**DATA RECORDS**
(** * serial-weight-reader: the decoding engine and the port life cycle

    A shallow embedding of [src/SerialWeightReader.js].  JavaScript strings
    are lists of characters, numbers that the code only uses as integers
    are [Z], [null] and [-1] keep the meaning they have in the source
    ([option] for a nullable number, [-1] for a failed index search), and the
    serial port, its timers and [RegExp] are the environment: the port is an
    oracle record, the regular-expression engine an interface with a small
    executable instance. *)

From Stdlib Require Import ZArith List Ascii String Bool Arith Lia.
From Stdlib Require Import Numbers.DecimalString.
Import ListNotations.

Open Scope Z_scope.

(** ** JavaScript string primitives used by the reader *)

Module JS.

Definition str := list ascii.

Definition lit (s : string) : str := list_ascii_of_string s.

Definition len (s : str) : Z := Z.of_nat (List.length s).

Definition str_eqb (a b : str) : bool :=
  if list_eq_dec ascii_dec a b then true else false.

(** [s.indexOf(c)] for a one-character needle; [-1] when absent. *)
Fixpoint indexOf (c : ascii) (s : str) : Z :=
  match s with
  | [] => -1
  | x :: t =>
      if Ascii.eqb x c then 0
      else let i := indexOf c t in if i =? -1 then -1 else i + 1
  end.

...

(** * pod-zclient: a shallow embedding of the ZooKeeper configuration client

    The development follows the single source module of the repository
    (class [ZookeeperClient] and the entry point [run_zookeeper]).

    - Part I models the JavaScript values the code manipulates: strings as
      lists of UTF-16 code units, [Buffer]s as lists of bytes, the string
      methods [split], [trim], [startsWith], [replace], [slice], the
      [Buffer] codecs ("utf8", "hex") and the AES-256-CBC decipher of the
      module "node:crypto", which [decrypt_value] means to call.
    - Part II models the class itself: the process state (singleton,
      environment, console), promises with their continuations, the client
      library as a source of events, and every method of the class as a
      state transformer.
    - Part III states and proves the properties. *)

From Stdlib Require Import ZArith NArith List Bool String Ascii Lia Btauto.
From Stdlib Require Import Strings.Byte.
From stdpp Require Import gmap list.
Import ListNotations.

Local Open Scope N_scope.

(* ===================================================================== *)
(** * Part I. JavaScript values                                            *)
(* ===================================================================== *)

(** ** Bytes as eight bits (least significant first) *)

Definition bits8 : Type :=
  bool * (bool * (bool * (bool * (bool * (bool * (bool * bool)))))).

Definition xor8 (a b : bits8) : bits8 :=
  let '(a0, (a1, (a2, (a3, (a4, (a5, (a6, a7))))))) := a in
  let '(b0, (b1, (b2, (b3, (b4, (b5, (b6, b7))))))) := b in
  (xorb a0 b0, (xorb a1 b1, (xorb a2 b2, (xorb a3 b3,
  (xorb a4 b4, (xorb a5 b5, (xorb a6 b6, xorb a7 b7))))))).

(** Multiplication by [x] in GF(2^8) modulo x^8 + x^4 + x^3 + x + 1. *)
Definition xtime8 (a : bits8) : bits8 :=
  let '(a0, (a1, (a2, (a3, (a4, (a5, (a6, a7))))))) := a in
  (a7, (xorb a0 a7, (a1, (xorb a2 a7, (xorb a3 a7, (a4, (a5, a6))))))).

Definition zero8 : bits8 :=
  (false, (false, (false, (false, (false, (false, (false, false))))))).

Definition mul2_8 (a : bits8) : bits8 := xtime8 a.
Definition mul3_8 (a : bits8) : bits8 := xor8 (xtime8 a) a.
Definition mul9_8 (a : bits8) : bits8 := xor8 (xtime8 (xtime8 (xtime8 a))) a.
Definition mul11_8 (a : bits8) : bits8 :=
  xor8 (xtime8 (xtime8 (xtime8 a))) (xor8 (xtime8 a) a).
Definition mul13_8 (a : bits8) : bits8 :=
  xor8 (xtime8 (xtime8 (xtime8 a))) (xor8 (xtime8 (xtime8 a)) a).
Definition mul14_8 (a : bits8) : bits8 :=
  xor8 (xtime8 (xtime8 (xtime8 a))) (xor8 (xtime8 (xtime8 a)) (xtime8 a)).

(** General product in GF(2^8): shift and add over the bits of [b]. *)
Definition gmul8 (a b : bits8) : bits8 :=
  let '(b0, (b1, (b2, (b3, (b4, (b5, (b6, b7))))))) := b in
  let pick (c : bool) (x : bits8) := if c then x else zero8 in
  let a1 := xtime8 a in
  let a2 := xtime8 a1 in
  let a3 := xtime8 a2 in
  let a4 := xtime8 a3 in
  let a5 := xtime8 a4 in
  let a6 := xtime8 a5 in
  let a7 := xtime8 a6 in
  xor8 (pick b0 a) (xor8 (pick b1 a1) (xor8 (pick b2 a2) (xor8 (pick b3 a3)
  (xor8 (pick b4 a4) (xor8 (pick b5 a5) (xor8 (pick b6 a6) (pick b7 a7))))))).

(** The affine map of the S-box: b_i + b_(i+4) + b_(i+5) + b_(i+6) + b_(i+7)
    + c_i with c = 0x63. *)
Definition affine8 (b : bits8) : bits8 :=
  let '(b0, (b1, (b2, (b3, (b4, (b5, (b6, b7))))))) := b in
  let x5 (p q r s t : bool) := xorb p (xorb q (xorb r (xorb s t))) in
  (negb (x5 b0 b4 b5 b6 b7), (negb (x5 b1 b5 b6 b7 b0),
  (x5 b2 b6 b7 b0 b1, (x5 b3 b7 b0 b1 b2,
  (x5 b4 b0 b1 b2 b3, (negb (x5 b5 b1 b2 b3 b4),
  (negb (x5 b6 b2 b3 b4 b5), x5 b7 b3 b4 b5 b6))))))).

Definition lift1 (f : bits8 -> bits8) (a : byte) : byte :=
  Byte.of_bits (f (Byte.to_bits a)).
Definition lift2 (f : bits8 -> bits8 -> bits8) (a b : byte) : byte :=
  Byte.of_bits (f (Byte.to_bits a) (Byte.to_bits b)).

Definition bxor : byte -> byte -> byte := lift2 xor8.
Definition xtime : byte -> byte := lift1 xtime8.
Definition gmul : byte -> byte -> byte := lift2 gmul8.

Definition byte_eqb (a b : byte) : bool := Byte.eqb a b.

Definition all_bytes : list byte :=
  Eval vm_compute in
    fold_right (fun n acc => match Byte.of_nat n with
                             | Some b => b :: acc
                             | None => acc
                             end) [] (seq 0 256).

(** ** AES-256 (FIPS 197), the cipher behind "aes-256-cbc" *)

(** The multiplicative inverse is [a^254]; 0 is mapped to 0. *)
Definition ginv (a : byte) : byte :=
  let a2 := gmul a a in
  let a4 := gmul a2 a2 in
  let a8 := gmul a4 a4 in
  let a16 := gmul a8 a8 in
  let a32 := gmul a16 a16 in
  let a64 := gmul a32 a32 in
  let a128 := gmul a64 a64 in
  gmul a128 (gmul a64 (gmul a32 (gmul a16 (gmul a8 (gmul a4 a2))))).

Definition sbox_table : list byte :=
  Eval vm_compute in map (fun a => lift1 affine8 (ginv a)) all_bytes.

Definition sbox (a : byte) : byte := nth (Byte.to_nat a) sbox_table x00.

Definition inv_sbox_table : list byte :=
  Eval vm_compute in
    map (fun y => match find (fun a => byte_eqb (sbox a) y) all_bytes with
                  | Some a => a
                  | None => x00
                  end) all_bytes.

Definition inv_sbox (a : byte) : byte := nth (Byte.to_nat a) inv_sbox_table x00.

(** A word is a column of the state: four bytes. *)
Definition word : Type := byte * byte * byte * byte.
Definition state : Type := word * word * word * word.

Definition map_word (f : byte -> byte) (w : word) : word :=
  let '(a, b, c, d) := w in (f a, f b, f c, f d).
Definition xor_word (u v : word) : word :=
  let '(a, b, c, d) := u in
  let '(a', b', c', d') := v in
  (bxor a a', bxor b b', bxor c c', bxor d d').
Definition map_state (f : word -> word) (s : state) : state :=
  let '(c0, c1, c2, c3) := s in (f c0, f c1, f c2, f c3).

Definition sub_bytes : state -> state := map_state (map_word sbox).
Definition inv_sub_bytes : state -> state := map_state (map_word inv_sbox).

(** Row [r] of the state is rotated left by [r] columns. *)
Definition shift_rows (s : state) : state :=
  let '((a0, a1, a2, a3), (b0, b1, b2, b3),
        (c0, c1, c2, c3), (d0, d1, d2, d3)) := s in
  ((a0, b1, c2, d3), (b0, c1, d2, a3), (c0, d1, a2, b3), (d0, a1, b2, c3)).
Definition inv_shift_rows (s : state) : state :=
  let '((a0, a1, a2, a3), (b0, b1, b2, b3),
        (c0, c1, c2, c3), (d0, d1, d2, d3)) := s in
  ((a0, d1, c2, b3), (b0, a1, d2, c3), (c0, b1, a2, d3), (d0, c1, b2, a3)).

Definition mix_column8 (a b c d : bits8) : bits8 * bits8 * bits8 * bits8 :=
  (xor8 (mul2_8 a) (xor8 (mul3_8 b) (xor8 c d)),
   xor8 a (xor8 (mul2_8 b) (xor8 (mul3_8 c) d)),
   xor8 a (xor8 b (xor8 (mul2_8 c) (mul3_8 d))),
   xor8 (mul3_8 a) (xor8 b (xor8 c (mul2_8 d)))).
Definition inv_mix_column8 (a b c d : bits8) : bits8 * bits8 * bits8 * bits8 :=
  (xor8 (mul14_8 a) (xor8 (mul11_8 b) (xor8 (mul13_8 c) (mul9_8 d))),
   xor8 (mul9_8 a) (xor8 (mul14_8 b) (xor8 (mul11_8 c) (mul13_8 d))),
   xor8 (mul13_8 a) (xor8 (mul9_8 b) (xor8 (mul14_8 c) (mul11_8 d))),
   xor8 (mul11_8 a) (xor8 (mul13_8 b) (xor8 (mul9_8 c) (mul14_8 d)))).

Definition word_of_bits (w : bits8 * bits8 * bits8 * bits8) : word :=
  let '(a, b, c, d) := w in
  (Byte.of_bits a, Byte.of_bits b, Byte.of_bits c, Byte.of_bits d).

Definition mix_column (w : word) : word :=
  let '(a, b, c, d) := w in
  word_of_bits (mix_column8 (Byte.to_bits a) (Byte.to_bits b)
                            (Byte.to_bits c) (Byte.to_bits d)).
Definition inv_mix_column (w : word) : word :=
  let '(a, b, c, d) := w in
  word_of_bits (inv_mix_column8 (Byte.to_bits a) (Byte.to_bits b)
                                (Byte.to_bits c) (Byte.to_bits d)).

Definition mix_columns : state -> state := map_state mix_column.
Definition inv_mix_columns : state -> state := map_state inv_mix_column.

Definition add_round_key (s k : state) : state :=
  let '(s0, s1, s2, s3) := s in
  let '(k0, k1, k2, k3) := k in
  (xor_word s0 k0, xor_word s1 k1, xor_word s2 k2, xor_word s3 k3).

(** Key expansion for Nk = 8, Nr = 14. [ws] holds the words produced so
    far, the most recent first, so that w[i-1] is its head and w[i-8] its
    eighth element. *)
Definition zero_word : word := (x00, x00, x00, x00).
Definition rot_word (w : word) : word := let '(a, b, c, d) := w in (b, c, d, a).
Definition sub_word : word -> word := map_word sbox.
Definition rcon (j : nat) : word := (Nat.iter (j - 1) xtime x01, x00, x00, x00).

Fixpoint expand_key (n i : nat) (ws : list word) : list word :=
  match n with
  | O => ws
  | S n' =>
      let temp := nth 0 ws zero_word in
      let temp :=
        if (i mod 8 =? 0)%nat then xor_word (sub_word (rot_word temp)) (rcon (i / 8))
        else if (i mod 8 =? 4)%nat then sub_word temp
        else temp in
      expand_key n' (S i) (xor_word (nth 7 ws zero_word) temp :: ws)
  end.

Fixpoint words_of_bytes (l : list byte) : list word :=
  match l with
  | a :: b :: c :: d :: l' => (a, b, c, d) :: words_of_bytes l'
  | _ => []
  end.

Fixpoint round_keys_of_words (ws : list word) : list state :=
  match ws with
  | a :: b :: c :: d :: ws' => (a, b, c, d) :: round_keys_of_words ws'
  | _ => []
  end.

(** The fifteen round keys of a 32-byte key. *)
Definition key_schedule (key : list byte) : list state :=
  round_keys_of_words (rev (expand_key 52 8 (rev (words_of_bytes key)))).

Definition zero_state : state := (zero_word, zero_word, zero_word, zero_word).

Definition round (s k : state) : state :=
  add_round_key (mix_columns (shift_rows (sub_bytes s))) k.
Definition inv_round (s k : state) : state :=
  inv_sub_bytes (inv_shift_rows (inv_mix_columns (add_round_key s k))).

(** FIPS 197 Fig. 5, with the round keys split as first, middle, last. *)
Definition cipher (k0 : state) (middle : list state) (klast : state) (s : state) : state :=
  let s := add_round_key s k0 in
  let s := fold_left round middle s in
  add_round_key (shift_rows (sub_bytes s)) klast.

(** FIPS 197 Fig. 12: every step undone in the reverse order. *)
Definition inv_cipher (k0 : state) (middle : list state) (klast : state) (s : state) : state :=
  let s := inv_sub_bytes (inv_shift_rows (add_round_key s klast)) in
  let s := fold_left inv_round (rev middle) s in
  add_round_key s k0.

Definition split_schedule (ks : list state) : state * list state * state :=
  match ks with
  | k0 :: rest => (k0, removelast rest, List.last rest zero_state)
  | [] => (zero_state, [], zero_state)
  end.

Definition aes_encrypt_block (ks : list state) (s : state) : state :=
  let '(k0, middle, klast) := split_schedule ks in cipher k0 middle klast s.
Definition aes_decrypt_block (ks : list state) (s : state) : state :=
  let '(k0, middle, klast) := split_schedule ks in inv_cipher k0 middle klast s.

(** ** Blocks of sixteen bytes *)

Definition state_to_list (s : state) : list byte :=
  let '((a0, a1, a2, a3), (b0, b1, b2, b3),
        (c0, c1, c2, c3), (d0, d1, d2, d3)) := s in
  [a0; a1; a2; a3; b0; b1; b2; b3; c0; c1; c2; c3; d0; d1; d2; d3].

...

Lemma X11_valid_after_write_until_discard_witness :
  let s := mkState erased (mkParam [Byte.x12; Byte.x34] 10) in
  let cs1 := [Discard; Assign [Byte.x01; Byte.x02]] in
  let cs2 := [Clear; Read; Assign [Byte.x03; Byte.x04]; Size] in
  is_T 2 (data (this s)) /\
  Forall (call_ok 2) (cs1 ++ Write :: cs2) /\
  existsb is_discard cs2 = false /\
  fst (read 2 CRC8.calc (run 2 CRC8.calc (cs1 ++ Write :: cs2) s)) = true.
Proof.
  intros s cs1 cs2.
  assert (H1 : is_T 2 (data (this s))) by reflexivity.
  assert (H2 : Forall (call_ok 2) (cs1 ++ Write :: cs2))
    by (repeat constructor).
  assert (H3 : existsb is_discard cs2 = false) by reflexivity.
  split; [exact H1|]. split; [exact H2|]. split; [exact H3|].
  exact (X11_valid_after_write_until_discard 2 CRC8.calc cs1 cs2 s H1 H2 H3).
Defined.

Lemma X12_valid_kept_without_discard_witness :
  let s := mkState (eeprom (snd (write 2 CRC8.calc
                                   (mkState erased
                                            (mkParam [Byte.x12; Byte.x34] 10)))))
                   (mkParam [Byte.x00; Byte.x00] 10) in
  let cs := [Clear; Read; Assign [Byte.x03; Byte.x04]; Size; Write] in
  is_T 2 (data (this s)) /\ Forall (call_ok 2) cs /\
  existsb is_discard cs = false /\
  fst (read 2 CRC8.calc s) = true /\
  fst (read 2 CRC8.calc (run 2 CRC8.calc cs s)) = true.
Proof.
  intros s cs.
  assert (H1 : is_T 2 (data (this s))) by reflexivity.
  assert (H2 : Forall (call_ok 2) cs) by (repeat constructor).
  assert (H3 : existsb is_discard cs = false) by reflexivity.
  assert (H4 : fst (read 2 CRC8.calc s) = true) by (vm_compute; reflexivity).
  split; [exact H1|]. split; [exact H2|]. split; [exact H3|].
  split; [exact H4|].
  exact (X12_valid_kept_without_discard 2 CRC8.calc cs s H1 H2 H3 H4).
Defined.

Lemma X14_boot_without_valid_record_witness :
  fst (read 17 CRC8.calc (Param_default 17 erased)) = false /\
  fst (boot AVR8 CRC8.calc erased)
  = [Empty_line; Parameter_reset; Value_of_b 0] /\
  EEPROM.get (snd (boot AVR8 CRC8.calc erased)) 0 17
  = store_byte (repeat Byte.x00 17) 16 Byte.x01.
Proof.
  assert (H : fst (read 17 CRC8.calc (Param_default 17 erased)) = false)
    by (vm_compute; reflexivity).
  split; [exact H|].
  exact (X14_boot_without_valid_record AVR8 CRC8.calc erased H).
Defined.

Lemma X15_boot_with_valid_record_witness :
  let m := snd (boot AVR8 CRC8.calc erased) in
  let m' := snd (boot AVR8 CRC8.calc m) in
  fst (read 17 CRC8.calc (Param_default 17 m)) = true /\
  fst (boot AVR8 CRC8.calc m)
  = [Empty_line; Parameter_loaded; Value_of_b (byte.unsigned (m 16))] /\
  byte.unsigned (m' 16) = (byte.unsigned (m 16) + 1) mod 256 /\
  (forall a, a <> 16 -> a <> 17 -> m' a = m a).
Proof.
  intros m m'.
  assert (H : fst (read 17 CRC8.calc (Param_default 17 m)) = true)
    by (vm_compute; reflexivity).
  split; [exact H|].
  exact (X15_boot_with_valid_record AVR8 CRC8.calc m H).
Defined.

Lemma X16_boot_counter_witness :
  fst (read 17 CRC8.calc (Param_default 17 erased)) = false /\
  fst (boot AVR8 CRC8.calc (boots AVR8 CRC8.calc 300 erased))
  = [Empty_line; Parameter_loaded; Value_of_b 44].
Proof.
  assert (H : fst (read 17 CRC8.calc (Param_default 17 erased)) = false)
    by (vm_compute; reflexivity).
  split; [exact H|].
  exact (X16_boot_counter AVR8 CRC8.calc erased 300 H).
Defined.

**YOUR GOAL**
Output exactly the lines of the material above from the one containing "(** * serial-weight-reader: the" up to and including the one containing "Definition lit (s".

**EXERCISE SOLUTION**
(** * serial-weight-reader: the decoding engine and the port life cycle

    A shallow embedding of [src/SerialWeightReader.js].  JavaScript strings
    are lists of characters, numbers that the code only uses as integers
    are [Z], [null] and [-1] keep the meaning they have in the source
    ([option] for a nullable number, [-1] for a failed index search), and the
    serial port, its timers and [RegExp] are the environment: the port is an
    oracle record, the regular-expression engine an interface with a small
    executable instance. *)

From Stdlib Require Import ZArith List Ascii String Bool Arith Lia.
From Stdlib Require Import Numbers.DecimalString.
Import ListNotations.

Open Scope Z_scope.

(** ** JavaScript string primitives used by the reader *)

Module JS.

Definition str := list ascii.

Definition lit (s : string) : str := list_ascii_of_string s.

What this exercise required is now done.